▶ Exercise details
The lines wanted are those in the data below that include "intros".

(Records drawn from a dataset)
============================================================
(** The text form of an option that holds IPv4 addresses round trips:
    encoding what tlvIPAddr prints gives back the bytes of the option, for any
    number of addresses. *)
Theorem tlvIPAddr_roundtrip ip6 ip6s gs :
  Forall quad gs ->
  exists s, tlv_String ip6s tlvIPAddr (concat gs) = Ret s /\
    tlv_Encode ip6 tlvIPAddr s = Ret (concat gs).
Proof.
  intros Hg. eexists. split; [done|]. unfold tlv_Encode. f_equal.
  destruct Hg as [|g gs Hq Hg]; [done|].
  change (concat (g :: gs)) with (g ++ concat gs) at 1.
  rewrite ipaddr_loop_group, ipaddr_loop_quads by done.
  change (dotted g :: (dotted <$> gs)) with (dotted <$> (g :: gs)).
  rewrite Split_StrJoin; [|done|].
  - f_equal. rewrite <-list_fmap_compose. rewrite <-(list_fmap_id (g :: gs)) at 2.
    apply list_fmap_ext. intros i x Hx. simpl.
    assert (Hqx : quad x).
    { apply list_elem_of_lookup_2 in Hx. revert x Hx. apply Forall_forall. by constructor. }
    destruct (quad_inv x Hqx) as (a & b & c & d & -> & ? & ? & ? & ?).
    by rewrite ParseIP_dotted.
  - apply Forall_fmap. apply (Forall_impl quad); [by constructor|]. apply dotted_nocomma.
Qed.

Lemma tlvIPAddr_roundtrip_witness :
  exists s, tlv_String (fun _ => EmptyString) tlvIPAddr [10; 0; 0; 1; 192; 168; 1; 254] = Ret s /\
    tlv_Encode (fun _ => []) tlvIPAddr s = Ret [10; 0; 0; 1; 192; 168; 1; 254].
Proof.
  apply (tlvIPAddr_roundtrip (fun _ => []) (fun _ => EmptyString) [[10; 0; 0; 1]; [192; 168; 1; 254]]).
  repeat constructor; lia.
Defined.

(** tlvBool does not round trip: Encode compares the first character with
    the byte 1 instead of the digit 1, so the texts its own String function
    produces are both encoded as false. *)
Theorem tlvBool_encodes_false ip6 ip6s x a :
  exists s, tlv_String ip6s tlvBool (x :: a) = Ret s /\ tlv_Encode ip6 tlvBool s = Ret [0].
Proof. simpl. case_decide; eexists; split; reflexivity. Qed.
============================================================
▶ Answer
  intros Hg. eexists. split; [done|]. unfold tlv_Encode. f_equal.
    apply list_fmap_ext. intros i x Hx. simpl.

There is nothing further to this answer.